(* ===== verification/EventLoopSafety.v ===== *)
(** * Safety of the event loop

    The inductive invariant of the transition system of EventLoop.v, its
    preservation by every step, and what it gives: handlers run in claim order
    exactly once, claims never overwrite unread slots, and the ring implements
    a bounded FIFO queue. *)
From S2P Require Import Prelude RingBuffer EventLoop.

#[local] Set Warnings "-clear-no-such-hyp".

(** The sequence a producer has claimed and not yet published. *)
Definition owned (p : pstate) : option Z :=
  match p with
  | PClaimed _ q | PStored _ q => Some q
  | _ => None
  end.

(** The sequence the consumer is at. *)
Definition cpos (c : cstate) : Z :=
  match c with
  | CPoll n | CSeen n | CGet n | CRun n _ | CHandled n | CConsume n | CExited n => n
  end.

(** How many claims have been handed to their handlers. *)
Definition cdone (c : cstate) : Z :=
  match c with
  | CHandled n | CConsume n => n + 1
  | _ => cpos c
  end.

(** What a producer's program point says about the ring. *)
Definition pinv (rb : RingBuffer Event) (cl : list (option Event)) (p : pstate) : Prop :=
  match p with
  | PLoaded _ cur => -1 <= cur <= cursor rb
  | PGated _ cur => -1 <= cur <= cursor rb /\ cur + 1 - bufferSize rb <= gating rb
  | PClaimed ev q =>
      gating rb < q <= cursor rb /\ cl !! Z.to_nat q = Some ev /\ published rb q = false
  | PStored ev q =>
      gating rb < q <= cursor rb /\ cl !! Z.to_nat q = Some ev /\ published rb q = false /\
      Get rb q = Some ev
  | _ => True
  end.

(** What the consumer's program point says. *)
Definition cinv (rb : RingBuffer Event) (cl inv : list (option Event)) (c : cstate) : Prop :=
  cpos c = gating rb + 1 /\
  inv = List.filter callable (take (Z.to_nat (cdone c)) cl) /\
  match c with
  | CGet n | CHandled n | CConsume n => n <= cursor rb /\ published rb n = true
  | CRun n ev => n <= cursor rb /\ published rb n = true /\ cl !! Z.to_nat n = Some ev
  | _ => True
  end.

(** Every sequence of the window is either claimed by a producer that has not
    published it yet, or published with the claimed event in its slot. *)
Definition covered (rb : RingBuffer Event) (cl : list (option Event))
    (ps : gmap nat pstate) (q : Z) : Prop :=
  (exists t p, ps !! t = Some p /\ owned p = Some q) \/
  (published rb q = true /\ Get rb q = cl !! Z.to_nat q).

Record ring_inv (k : nat) (rb : RingBuffer Event) (cl : list (option Event))
    (ps : gmap nat pstate) : Prop := mk_ring_inv {
  ri_shape : ring_shape rb;
  ri_window : -1 <= gating rb <= cursor rb /\ cursor rb <= gating rb + bufferSize rb;
  ri_claims : Z.of_nat (length cl) = cursor rb + 1;
  ri_count : cursor rb + 1 <= Z.of_nat k;
  ri_avail : forall i v, available rb !! i = Some v -> v <= cursor rb;
  ri_prods : forall t p, ps !! t = Some p -> pinv rb cl p;
  ri_unique : forall t1 t2 p1 p2 q,
    ps !! t1 = Some p1 -> ps !! t2 = Some p2 ->
    owned p1 = Some q -> owned p2 = Some q -> t1 = t2;
  ri_cover : forall q, gating rb < q <= cursor rb -> covered rb cl ps q
}.

Definition Inv (k : nat) (s : sys) : Prop :=
  ring_inv k (ringBuffer (loop s)) (claims s) (prods s) /\
  cinv (ringBuffer (loop s)) (claims s) (invoked s) (cons s).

□ □ □

◆ **WHAT TO WORK ON**
The lines to output run from the one containing "ri_cover : forall" through the last line of the records above; repeat them exactly and nothing more.

◆ **RESPONSE FOR THIS EXERCISE**
  ri_cover : forall q, gating rb < q <= cursor rb -> covered rb cl ps q
}.

Definition Inv (k : nat) (s : sys) : Prop :=
  ring_inv k (ringBuffer (loop s)) (claims s) (prods s) /\
  cinv (ringBuffer (loop s)) (claims s) (invoked s) (cons s).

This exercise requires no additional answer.